Filming commenced on 30 April 2018 on location in Port Isaac, Cornwall, and London for five weeks. All members of the band have cameos in the film and worked as consultants on the film.

==Reception==
===Box office===
The film was released on 503 screens on 15 March 2019 in the United Kingdom and debuted at No. 2 in the UK Box office chart, grossing $1,534,908 in its opening weekend behind Captain Marvel. The film was No. 3 in its second weekend taking $1,285,332. The film was No. 4 in its third weekend taking $820,293. As of Friday 10 May 2020, the film had grossed $11,553,041.

===Critical response===
On Rotten Tomatoes it has a 69% rating based on reviews from 58 critics. On Metacritic it has a score of 45% based on reviews from 9 critics, indicating mixed or average reviews.

==Controversy==

Noel Clarke was credited 'and Noel Clarke' on the UK poster but his image was not featured.
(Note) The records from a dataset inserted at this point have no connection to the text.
(* ===== verification/Ladder.v ===== *)
(** The budget ladder and its inverse, [pkg/core/plan/ladder.go]: what a budget
    buys, and what budget buys a date. Both ask the simulator again, through
    one memo.

    [BudgetFor] is shown to end with a budget that pays everything off by the
    date, one settlement unit less of which does not, or with the one refusal its
    case calls for; its bisection never runs out of fuel. *)
From S2P Require Import Prelude Money Dates Model Allocation Schedule Solve Calendar Fees PlanBase PlanInput SimState Effects Answer Sim SimLogic Quotes Obligations Memo.

(** * The memo and the simulator as steps *)

Definition memo_next (l : loanState) : Step cache obligation := λ m,
  match cache_next m l with
  | (m, Ok o) => Ok (inr o, m)
  | (m, Err e) => Ok (inl e, m)
  | (_, Panic w) => Panic w
  end.
Definition runs_of (i : Input) (pol : PlanInput.Policy) : Step cache Result := run i pol.

(** * What is required now *)

(** The [&loanState] literal: the position, quoted under lower instalments. *)
Definition standing_loan (l : Position) : loanState :=
  MkLoanState l (fingerprint (PosContract l)) PrepayReduceInstalment OnDue (PosBalance l) no_amount (From l)
    no_amount zero_date no_amount no_amount ∅ false zero_date no_amount no_amount no_amount false no_amount.

Definition add_required (total : Amount) (l : Position) : Step cache Amount :=
  if Sign (PosBalance l) <=? 0 then mret total
  else o ← memo_next (standing_loan l); calls (core (Add total (o_required o))).

Definition requiredNow (i : Input) : Step cache Amount := fold_steps add_required (Zero (in_currency i)) (Loans i).

(** * The minimum *)

Definition minimum_policy (n : nat) : PlanInput.Policy :=
  PlanInput.MkPolicy true "minimum" (identity n) (uniform n OnDue) (uniform n PrepayReduceInstalment) KeepFreed no_amount.

(** The cash plan of the minimum: the required total each month. *)
Definition minimum_cash (cash : CashPlan) (req : Amount) : CashPlan :=
  MkCashPlan zero_date None req (PayDay cash) (OpeningCash cash) no_amount [] (MonthlyOverrides cash).
Definition with_cash (i : Input) (cash : CashPlan) : Input := MkInput (ValuationDate i) cash (Loans i) (Horizon i).
Definition with_minimum_prepay (pol : PlanInput.Policy) (a : Amount) : PlanInput.Policy :=
  PlanInput.MkPolicy (RequiredOnly pol) (PolName pol) (Order pol) (PolTiming pol) (PolEffect pol) (PolRollover pol) a.

Definition minimum (i : Input) : Step cache Result :=
  let pol := minimum_policy (length (Loans i)) in
  if SeparateSpending (Cash i) then runs_of i pol
  else
    req ← requiredNow i;
    runs_of (with_cash i (minimum_cash (Cash i) req)) (with_minimum_prepay pol (FromMinor (2 ^ 62) (cur req))).

(** * The ladder *)

Definition with_monthly (i : Input) (b : Amount) : Input :=
  let c := Cash i in
  with_cash i (MkCashPlan (CashThrough c) (Spending c) b (PayDay c) (OpeningCash c) (ReserveFloor c) (Lumps c)
    (MonthlyOverrides c)).

Definition rung_budget (i : Input) (pct : Z) : Amount :=
  let cr := in_currency i in
  Quantise (FromMinor (Z.quot (imul (minor (Monthly (Cash i))) pct) 100) cr) (DefaultPolicy cr).

Definition add_rung (i : Input) (pol : PlanInput.Policy) (out : list Rung) (pct : Z) : Step cache (list Rung) :=
  let b := rung_budget i pct in
  r ← tried (runs_of (with_monthly i b) pol);
  match r with
  | inl e => if isInfeasible e then mret out else refuse e
  | inr r => mret (out ++ [MkRung b (Months r) (PayoffDate r) (ResInterest r)])
  end.

Definition ladder (i : Input) (pol : PlanInput.Policy) : Step cache (list Rung) :=
  fold_steps (add_rung i pol) [] [100; 110; 125; 150; 200].

(** * The inverse *)

Definition non_monotone {A} (reason : string) : pres A := Err (NonMonotoneError reason).

(** The effect a prepayment would have: the contract's, or the policy's. *)
Definition inverse_effect (c : Contract) (pol : PlanInput.Policy) : res PrepaymentEffect :=
  if bool_decide (Effect (Prepayment c) = PrepayBorrowerChooses)
  then match PolEffect pol with e :: _ => Ok e | [] => Panic "index out of range [0] with length 0" end
  else Ok (Effect (Prepayment c)).

(** What is asked of the one loan. *)
Definition inverse_loan (i : Input) (pol : PlanInput.Policy) (p : Position) : pres unit :=
  let c := PosContract p in
  if negb (NominalRate c =? 0) then non_monotone "rounded interest is outside the proven domain"
  else if negb (FeeBP (Prepayment c) =? 0) || negb (Nat.eqb (length (Charges (Prepayment c))) 0) ||
    negb (Sign (MinAmount (Prepayment c)) =? 0)
  then non_monotone "prepayment fees or thresholds"
  else
    e ← core (inverse_effect c pol);
    if negb (bool_decide (Type_ c = Annuity)) || bool_decide (e = PrepayReduceInstalment) || OptionalExcluded p ||
      negb (bool_decide (Excess p = ExcessReducePrincipal))
    then non_monotone "requires fixed instalments and unrestricted principal reduction"
    else
      let rounding := DefaultPolicy (in_currency i) in
      b ← (if negb (bool_decide (Rounding c = rounding)) || (Sign (PosBalance p) <? 0) then Ok 1
           else irem (minor (PosBalance p)) (Unit rounding));
      s ← (if negb (b =? 0) || negb (HasScheduled c) || (Sign (ScheduledPayment c) <=? 0) then Ok 1
           else irem (minor (ScheduledPayment c)) (Unit rounding));
      if negb (s =? 0) then non_monotone "requires quantum-aligned principal and supplied instalment"
      else
        match PolTiming pol with
        | [] => Panic "index out of range [0] with length 0"
        | t :: _ =>
            if negb (bool_decide (t = OnDue)) || negb (PayDay (Cash i) =? 0) || negb (Equal (From p) (ValuationDate i))
            then non_monotone "requires funding and payment on the due calendar without anchor advancement"
            else Ok tt
        end.

Definition inverseDomain (i : Input) (pol : PlanInput.Policy) : pres unit :=
  let cash := Cash i in
  let n := length (Loans i) in
  if negb (Dates.IsZero (CashThrough cash)) || SeparateSpending cash || negb (bool_decide (MonthlyOverrides cash = ∅)) ||
    negb (Nat.eqb (length (Lumps cash)) 0) || negb (Sign (OpeningCash cash) =? 0) || negb (Sign (ReserveFloor cash) =? 0)
  then non_monotone "funding or spending varies independently of the budget"
  else if negb (bool_decide (PolRollover pol = RollFreed)) || RequiredOnly pol || negb (Sign (MinPrepay pol) =? 0)
  then non_monotone "rollover, required-only policy or batching"
  else if negb (Nat.eqb (length (Order pol)) n) || negb (Nat.eqb (length (PolTiming pol)) n) ||
    negb (Nat.eqb (length (PolEffect pol)) n)
  then non_monotone "policy dimensions"
  else
    match Loans i, Order pol with
    | [p], [o] => if negb (Nat.eqb o 0) then non_monotone "priority must be a permutation" else inverse_loan i pol p
    | _, _ => non_monotone "multiple-loan allocation is unproven"
    end.

(** The closures [clears] and [miss]. *)
Definition clears (i : Input) (pol : PlanInput.Policy) (by_ : Date) (b : Amount) : Step cache bool :=
  r ← runs_of (with_monthly i b) pol; mret (negb (After (PayoffDate r) by_)).
Definition is_horizon (e : perror) : bool := match e with Core g => errors_Is g ErrHorizon | _ => false end.
Definition miss (m : Step cache bool) : Step cache bool :=
  r ← tried m;
  match r with
  | inl e => if negb (isInfeasible e) && negb (is_horizon e) then refuse e else mret true
  | inr ok => mret (negb ok)
  end.

Fixpoint narrow (fuel : nat) (failed : Z → Step cache bool) (l h : Z) : Step cache Z :=
  if l <? h
  then match fuel with
    | O => λ _, Err OutOfFuel
    | S fuel =>
        let mid := iadd l (Z.quot (isub h l) 2) in
        bad ← failed mid;
        match bad with true => narrow fuel failed (iadd mid 1) h | false => narrow fuel failed l mid end
    end
  else mret h.

(** [hi] in whole settlement units, rounded up. *)
Definition units_up (hi : Amount) (unit : Z) : pres Z :=
  h ← idiv (minor hi) unit; r ← irem (minor hi) unit;
  Ok (if negb (r =? 0) then iadd h 1 else h).

Definition add_balance (hi : Amount) (l : Position) : Step cache Amount := calls (core (Add hi (PosBalance l))).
Writing on Twitter, Clarke said "not one of these other actors spoke up for me when I was left off the poster".

==Soundtrack==
Island Records released the film's original soundtrack titled Keep Hauling - Music From The Movie on 15 March 2019.

Track listing:
1. "Keep Hauling"
2. "Nelson's Blood"
3. "John Kanaka"
4. "The Coast of High Barbaree"
5. "South Australia"
6. "Litte Liz I Love You"
7. "Widow Woman"
8. "Le Capitaine de San Malo"
9. "Blow the Man Down"
10. "Shanty Man"
11. "Oh You New York Girls"
12. "The 'Trelawny' National Anthem"
13. "The Leaving Shanty"
14. "No Hopers, Jokers & Rogues"
15. "Fisherman's Blues"
16. "(What Shall We Do with the) Drunken Sailor"
17. "Union of Different Kinds"

== Stage musical adaptation ==

A stage musical called Fisherman's Friends: The Musical, based on the band's true story and the 2019 film, made its world premiere at the Hall for Cornwall in Truro in October 2021, written by Brad Birch and directed by James Grieve.

==Sequel==
A sequel, about the band singing at Glastonbury, was released on 19 August 2022. The film is called Fisherman's Friends: One and All.